Looking Forward: a discussion of major trends shaping present/future of higher education: demographics, the knowledge economy, and the information/tech revolution
Looking Sideways: a comparison of higher ed to the disruption that happened in the music, film and newspaper industries.
Theirs is a less apocalyptic view than in many recent works – and they strike a reasoned balance between what changes will precipitate adaptation versus transformation in higher education. They note that most colleges/universities may be able to adapt to demographic and economic realities just as they have in the past and can also adapt to the first wave of the tech revolution – but that the impact of the REAL tech revolution (e.g. AI ) will be truly disruptive and transformative but in ways not yet foreseeable. And theirs is a less hyperbolic view of the likely impact of technological change. The comparisons to music, film and newspaper industries were engaging and instructive.
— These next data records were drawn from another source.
(** [clearAck]: a one-byte request to the alert response address; the count
    returned by the transport is converted to [bool]. *)
Definition clearAck : M T bool :=
  wire_begin ;;;
  n <- wire_requestFrom VEML6070_ADDR_ARA 1 ;;
  ret (to_bool n).

Definition begin (itime : Z) : M T unit :=
  reg <- get_reg ;;
  set_reg (bf_set IT reg itime) ;;;
  _ <- clearAck ;;
  writeCommand.

Definition setInterrupt (state level : bool) : M T unit :=
  reg <- get_reg ;;
  set_reg (bf_set ACK reg (Z.b2z state)) ;;;
  reg <- get_reg ;;
  set_reg (bf_set ACK_THD reg (Z.b2z level)) ;;;
  _ <- clearAck ;;
  writeCommand.

Definition sleep (state : bool) : M T unit :=
  reg <- get_reg ;;
  set_reg (bf_set SD reg (Z.b2z state)) ;;;
  writeCommand.

(** First loop of [waitForNext]: [i] counts down to zero, [itCount] is a
    [uint8_t] doubled at each turn. *)
Fixpoint double_loop (i : nat) (itCount : Z) : Z :=
  match i with
  | O => itCount
  | S i' => double_loop i' (to_uint8 (itCount * 2))
  end.

(** Second loop of [waitForNext]: [n] turns of [delay(63)]. *)
Fixpoint delay_loop (n : nat) : M T unit :=
  match n with
  | O => ret tt
  | S n' => delay 63 ;;; delay_loop n'
  end.

Definition waitForNext : M T unit :=
  reg <- get_reg ;;
  let itCount := double_loop (Z.to_nat (bf_get IT reg)) 1 in
  delay_loop (Z.to_nat itCount).

(** [readUV]: [-1] converted to [uint16_t] is the value returned when a
    request does not deliver exactly one byte. *)
Definition readUV : M T Z :=
  waitForNext ;;;
  n <- wire_requestFrom VEML6070_ADDR_H 1 ;;
  if negb (n =? 1) then ret (to_uint16 (-1)) else
  b <- wire_read ;;
  let uvi := to_uint16 b in
  let uvi := to_uint16 (Z.shiftl uvi 8) in
  n <- wire_requestFrom VEML6070_ADDR_L 1 ;;
  if negb (n =? 1) then ret (to_uint16 (-1)) else
  b <- wire_read ;;
  let uvi := to_uint16 (Z.lor uvi b) in
  ret uvi.

(** ** Sequences of public calls *)

Inductive api_call : Type :=
| CallBegin (itime : Z)
| CallSetInterrupt (state level : bool)
| CallSleep (state : bool)
| CallReadUV
| CallClearAck.

Definition exec (c : api_call) (m : machine T) : machine T :=
  match c with
  | CallBegin itime => snd (begin itime m)
  | CallSetInterrupt state level => snd (setInterrupt state level m)
  | CallSleep state => snd (sleep state m)
  | CallReadUV => snd (readUV m)
  | CallClearAck => snd (clearAck m)
  end.

Definition exec_all (cs : list api_call) (m : machine T) : machine T :=
  fold_left (fun m c => exec c m) cs m.

End Methods.

(** ** Reading a log *)

(** The command bytes handed to the transport, oldest first. *)
Fixpoint written_bytes (t : list event) : list Z :=
  match t with
  | [] => []
  | EWrite b :: t' => b :: written_bytes t'
  | _ :: t' => written_bytes t'
  end.

(** Total time spent in [delay], in milliseconds. *)
Fixpoint delay_total (t : list event) : Z :=
  match t with
  | [] => 0
  | EDelay ms :: t' => ms + delay_total t'
  | _ :: t' => delay_total t'
  end.

(** The bus transactions of a log.  A request is a read transaction; a write
    transaction runs from [beginTransmission] to [endTransmission] and
    carries the bytes written in between.  [cur] is the write transaction
    under construction, if any. *)
Fixpoint transactions_from (cur : option (Z * list Z)) (t : list event)
  : list transaction :=
  match t with
  | [] => []
  | ERequestFrom addr qty _ :: t' => TxRead addr qty :: transactions_from cur t'
  | EBeginTransmission addr :: t' => transactions_from (Some (addr, [])) t'
  | EWrite b :: t' =>
      match cur with
      | Some (addr, bs) => transactions_from (Some (addr, bs ++ [b])) t'
      | None => transactions_from None t'
      end
  | EEndTransmission :: t' =>
      match cur with
      | Some (addr, bs) => TxWrite addr bs :: transactions_from None t'
      | None => transactions_from None t'
      end
  | _ :: t' => transactions_from cur t'
  end.

Definition transactions (t : list event) : list transaction :=
  transactions_from None t.

Definition is_begin (e : event) : bool :=
  match e with EBegin => true | _ => false end.

Definition is_read (e : event) : bool :=
  match e with ERead _ => true | _ => false end.

Definition is_request_to (a : Z) (e : event) : bool :=
  match e with ERequestFrom addr _ _ => addr =? a | _ => false end.

(** ** A scripted transport *)

(** A test double with the buffering of the Arduino transports: a request
    replaces the receive buffer by the bytes the device delivers (at most the
    quantity asked for) and returns their number; [read] takes the next
    buffered byte, or returns [-1] when the buffer is empty.  [replies] holds
    what the device will deliver to the coming requests. *)
Record MockBus := mkMock { rx : list Z; replies : list (list Z) }.

Definition mock_requestFrom (addr qty : Z) (b : MockBus) : Z * MockBus :=
  match replies b with
  | [] => (0, mkMock [] [])
  | r :: rs =>
      let got := firstn (Z.to_nat qty) r in
      (Z.of_nat (length got), mkMock got rs)
  end.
Their concluding prescriptions for college leaders are abbreviated and a bit flat in my opinion – though insightful nonetheless. I wanted more discussion of the systemic resistance to change stemming in part from shared governance and academic culture and deeply-embedded incentive structures (like Brennan and Magness outlined in their highly readable, often humorous but fairly cynical 2019 book “Cracks in the Ivory Tower: The Moral Mess of Higher Education”) But Levine and Van Pelt embrace a long-term view of change, not a focus on quick fixes in the here and now. I was disappointed that they accepted the increasing career-focused unbundling of skill/competency-based education without giving much attention to the need for a new and integrative ‘liberal arts’ education that helps us tackle the world’s inherently ‘bundled’ array of complex, contemporary challenges in multi-disciplinary or inter-disciplinary way – as Joseph Aoun did in his 2018 book “Robot-Proof: Higher Ed in the Age of AI”. And David Epstein in his engaging, sweeping 2019 book “Range: Why Generalists Triumph in a Specialized World” also presents us with a compelling call to NOT abandon the integrative nature of traditional liberal arts education – at least as it’s espoused if not always practiced.
All in all, I highly recommend Levine and Van Pelt’s book to all those grappling with helping their institutions prepare for the cataclysmic changes underway in higher education with neither pollyannish and naïve optimism nor gloom-and-doom despair. For as long as there’s football, there’s hope.